(Dataset entries)
^^^^^^^^^^^^^^^^

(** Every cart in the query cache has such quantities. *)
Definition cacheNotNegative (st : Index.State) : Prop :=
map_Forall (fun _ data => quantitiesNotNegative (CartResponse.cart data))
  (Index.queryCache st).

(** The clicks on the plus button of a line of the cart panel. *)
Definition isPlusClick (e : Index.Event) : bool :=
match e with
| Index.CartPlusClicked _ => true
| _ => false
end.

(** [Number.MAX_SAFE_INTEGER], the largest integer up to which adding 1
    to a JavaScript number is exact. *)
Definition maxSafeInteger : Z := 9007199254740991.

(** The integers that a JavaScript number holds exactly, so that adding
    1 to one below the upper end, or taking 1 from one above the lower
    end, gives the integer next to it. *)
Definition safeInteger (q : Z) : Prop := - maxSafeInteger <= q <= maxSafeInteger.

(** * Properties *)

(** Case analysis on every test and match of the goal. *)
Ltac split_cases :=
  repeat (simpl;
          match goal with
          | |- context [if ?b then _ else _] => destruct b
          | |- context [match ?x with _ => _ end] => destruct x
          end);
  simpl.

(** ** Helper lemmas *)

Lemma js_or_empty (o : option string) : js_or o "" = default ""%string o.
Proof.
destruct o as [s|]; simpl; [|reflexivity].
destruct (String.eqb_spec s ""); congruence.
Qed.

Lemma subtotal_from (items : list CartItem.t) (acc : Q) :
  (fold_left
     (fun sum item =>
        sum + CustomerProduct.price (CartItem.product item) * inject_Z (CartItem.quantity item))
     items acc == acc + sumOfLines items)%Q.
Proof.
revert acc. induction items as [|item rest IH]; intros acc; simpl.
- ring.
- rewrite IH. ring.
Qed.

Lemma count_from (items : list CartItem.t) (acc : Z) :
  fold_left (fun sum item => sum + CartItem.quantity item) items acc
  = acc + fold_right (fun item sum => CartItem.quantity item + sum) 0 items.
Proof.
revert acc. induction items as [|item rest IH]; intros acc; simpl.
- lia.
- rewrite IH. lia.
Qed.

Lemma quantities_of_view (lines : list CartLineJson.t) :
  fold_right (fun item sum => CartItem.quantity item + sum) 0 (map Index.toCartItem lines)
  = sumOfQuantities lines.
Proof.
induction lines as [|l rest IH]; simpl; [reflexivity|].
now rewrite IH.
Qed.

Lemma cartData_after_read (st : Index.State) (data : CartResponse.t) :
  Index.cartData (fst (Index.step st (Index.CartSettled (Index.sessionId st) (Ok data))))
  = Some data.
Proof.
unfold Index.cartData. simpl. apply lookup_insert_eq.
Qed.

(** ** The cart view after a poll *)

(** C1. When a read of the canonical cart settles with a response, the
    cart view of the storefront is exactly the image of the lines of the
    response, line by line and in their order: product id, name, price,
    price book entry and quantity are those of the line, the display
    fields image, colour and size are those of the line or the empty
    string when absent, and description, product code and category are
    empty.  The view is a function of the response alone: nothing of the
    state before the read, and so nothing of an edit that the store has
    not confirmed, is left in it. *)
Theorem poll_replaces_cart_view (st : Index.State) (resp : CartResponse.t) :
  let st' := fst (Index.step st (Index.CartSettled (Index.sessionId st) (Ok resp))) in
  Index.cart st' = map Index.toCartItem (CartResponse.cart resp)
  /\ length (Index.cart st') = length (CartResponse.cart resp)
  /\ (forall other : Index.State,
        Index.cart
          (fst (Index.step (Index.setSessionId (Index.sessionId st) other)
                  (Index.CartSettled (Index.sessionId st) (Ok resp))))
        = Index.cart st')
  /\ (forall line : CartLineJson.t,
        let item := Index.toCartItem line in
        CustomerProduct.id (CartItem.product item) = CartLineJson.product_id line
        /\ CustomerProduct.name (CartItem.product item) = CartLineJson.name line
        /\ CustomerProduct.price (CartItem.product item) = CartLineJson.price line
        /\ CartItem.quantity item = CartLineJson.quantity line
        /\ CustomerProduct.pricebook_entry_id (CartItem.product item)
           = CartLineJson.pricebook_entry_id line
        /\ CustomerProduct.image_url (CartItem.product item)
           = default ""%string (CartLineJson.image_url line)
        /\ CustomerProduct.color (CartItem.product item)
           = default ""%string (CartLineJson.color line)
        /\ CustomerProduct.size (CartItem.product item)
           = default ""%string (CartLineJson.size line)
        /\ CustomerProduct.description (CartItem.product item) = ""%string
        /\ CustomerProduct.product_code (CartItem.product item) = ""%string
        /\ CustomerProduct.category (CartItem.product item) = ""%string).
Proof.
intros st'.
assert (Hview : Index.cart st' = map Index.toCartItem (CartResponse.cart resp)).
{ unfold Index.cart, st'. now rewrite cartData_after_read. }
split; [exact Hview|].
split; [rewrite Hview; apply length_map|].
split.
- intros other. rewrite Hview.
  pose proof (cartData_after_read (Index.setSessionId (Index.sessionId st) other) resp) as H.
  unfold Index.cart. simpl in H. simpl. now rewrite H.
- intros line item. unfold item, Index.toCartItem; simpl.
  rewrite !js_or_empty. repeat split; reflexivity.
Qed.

^^^^^^^^^^^^^^^^

• _Problem_:
Using the data above, reproduce exactly the lines between those holding "Definition cacheNotNegative (st" and "Definition maxSafeInteger : Z", inclusive, and no others.

• _Answer for the task_:
Definition cacheNotNegative (st : Index.State) : Prop :=
map_Forall (fun _ data => quantitiesNotNegative (CartResponse.cart data))
  (Index.queryCache st).

(** The clicks on the plus button of a line of the cart panel. *)
Definition isPlusClick (e : Index.Event) : bool :=
match e with
| Index.CartPlusClicked _ => true
| _ => false
end.

(** [Number.MAX_SAFE_INTEGER], the largest integer up to which adding 1
    to a JavaScript number is exact. *)
Definition maxSafeInteger : Z := 9007199254740991.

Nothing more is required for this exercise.